Items from a dataset
>>>

(** * Statistics dialogs: the report registry and the tabular export

    A shallow embedding of [ui/qt/tap_parameter_dialog.cpp]: the registry
    [cfg_str_to_creator_] with [registerDialog] and
    [showTapParameterStatistics], the cell formatter [itemDataToPlain] and
    the serializer [getTreeAsString] with its four formats.

    Conventions.  A [QString] and a [QByteArray] are both a [string]: one
    character per code unit, [toUtf8] is the identity (the embedding is
    exact on ASCII text).  A C++ [int] is a [Z]; list indices and sizes
    are [nat].  An indexed access [l[i]] of a [QList] is a lookup that can
    fail, so the functions that use one return an [option]. *)

From Stdlib Require Import ZArith Ascii DecimalString.
From stdpp Require Import base option list gmap strings.

Local Open Scope Z_scope.

(** ** The Qt string operations the dialog calls

    These are library functions, modelled after Qt's documentation of
    [QString] and [QByteArray]. *)
Module QString.

(** The two characters that cannot be written inside a literal: the
    line feed (code 10) and the double quote (code 34). *)
Definition LF : ascii := Ascii false true false true false false false false.
Definition DQUOTE : ascii := Ascii false true false false false true false false.

Definition length (s : string) : Z := Z.of_nat (String.length s).

(** [QByteArray::fill(ch, size)]: [size] copies of [ch]. *)
Fixpoint copies (ch : ascii) (n : nat) : string :=
  match n with
  | O => ""
  | S n' => String ch (copies ch n')
  end.

Definition fill (ch : ascii) (size : Z) : string := copies ch (Z.to_nat size).

(** [QString::contains(ch)]. *)
Fixpoint contains (c : ascii) (s : string) : bool :=
  match s with
  | EmptyString => false
  | String a rest => Stdlib.Strings.Ascii.eqb a c || contains c rest
  end.

(** [QStringList::join(sep)]. *)
Definition join (sep : string) (parts : list string) : string :=
  String.concat sep parts.

(** [QString::append] applied to each string of a list in turn. *)
Definition appendAll (parts : list string) : string :=
  foldr String.append "" parts.

(** *** Place markers

    [QString::arg] looks for place markers: a percent sign, an optional
    [L], and one or two decimal digits. *)
Definition digitValue (c : ascii) : option nat :=
  match c with
  | "0"%char => Some 0%nat | "1"%char => Some 1%nat | "2"%char => Some 2%nat
  | "3"%char => Some 3%nat | "4"%char => Some 4%nat | "5"%char => Some 5%nat
  | "6"%char => Some 6%nat | "7"%char => Some 7%nat | "8"%char => Some 8%nat
  | "9"%char => Some 9%nat
  | _ => None
  end.

Inductive token :=
| TText (c : ascii)
| TEscape (number : nat) (raw : string).

Definition str1 (a : ascii) : string := String a "".
Definition str2 (a b : ascii) : string := String a (String b "").
Definition str3 (a b c : ascii) : string := String a (String b (String c "")).
Definition str4 (a b c d : ascii) : string :=
  String a (String b (String c (String d ""))).

(** The scan of [findArgEscapes]: after a percent sign that starts no
    marker the scan resumes at the character that broke the marker. *)
Fixpoint tokenize (s : string) : list token :=
  match s with
  | EmptyString => []
  | String c s1 =>
    if Stdlib.Strings.Ascii.eqb c "%" then
      match s1 with
      | EmptyString => [TText c]
      | String c1 s2 =>
        if Stdlib.Strings.Ascii.eqb c1 "L" then
          match s2 with
          | EmptyString => [TText c; TText c1]
          | String c2 s3 =>
            match digitValue c2 with
            | None => TText c :: TText c1 :: tokenize s2
            | Some d =>
              match s3 with
              | EmptyString => [TEscape d (str3 c c1 c2)]
              | String c3 s4 =>
                match digitValue c3 with
                | Some d' =>
                  TEscape (10 * d + d') (str4 c c1 c2 c3) :: tokenize s4
                | None => TEscape d (str3 c c1 c2) :: tokenize s3
                end
              end
            end
          end
        else
          match digitValue c1 with
          | None => TText c :: tokenize s1
          | Some d =>
            match s2 with
            | EmptyString => [TEscape d (str2 c c1)]
            | String c2 s3 =>
              match digitValue c2 with
              | Some d' => TEscape (10 * d + d') (str3 c c1 c2) :: tokenize s3
              | None => TEscape d (str2 c c1) :: tokenize s2
              end
            end
          end
      end
    else TText c :: tokenize s1
  end.

Definition numbers (ts : list token) : list nat :=
  omap (fun t => match t with TEscape n _ => Some n | TText _ => None end) ts.

(** The lowest marker number of a template, if it has a marker. *)
Definition lowest (ns : list nat) : option nat :=
  match ns with
  | [] => None
  | n :: ns' => Some (foldr Nat.min n ns')
  end.

(** The padding of [replaceArgEscapes]: a positive field width pads on
    the left (right-aligned text), a negative one on the right. *)
Definition pad (a : string) (fieldWidth : Z) : string :=
  let pad_chars := Z.max (Z.abs fieldWidth) (length a) - length a in
  (if 0 <? fieldWidth then fill " " pad_chars else "")
    +:+ a +:+ (if fieldWidth <? 0 then fill " " pad_chars else "").

Definition render (subst : nat -> option string) (t : token) : string :=
  match t with
  | TText c => str1 c
  | TEscape n raw => default raw (subst n)
  end.

(** [QString::arg(a, fieldWidth)]: every occurrence of the lowest
    numbered marker is replaced by [a], padded to the field width; a
    template without marker is returned as it is. *)
Definition arg (s a : string) (fieldWidth : Z) : string :=
  let ts := tokenize s in
  match lowest (numbers ts) with
  | None => s
  | Some m =>
    appendAll
      (map (render (fun n => if Nat.eqb n m then Some (pad a fieldWidth) else None)) ts)
  end.

(** The distinct marker numbers in increasing order ([numbersUsed]). *)
Fixpoint insertNumber (n : nat) (ns : list nat) : list nat :=
  match ns with
  | [] => [n]
  | k :: ns' =>
    if Nat.ltb n k then n :: ns
    else if Nat.eqb n k then ns
    else k :: insertNumber n ns'
  end.

Definition numbersUsed (ts : list token) : list nat :=
  foldr insertNumber [] (numbers ts).

Fixpoint indexOf (n : nat) (ns : list nat) : option nat :=
  match ns with
  | [] => None
  | k :: ns' => if Nat.eqb n k then Some 0%nat else S <$> indexOf n ns'
  end.

(** [QString::arg(a1, a2)] ([multiArg]): the markers are replaced in one
    pass, the lowest number by the first argument, the next by the
    second; the inserted texts are not scanned again. *)
Definition multiArg (s : string) (args : list string) : string :=
  let ts := tokenize s in
  let used := numbersUsed ts in
  appendAll (map (render (fun n => indexOf n used ≫= fun i => args !! i)) ts).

<<<

> _Description of the task_
Answer with a single number: how many lines above hold the word "TEscape"?

> _Response_
9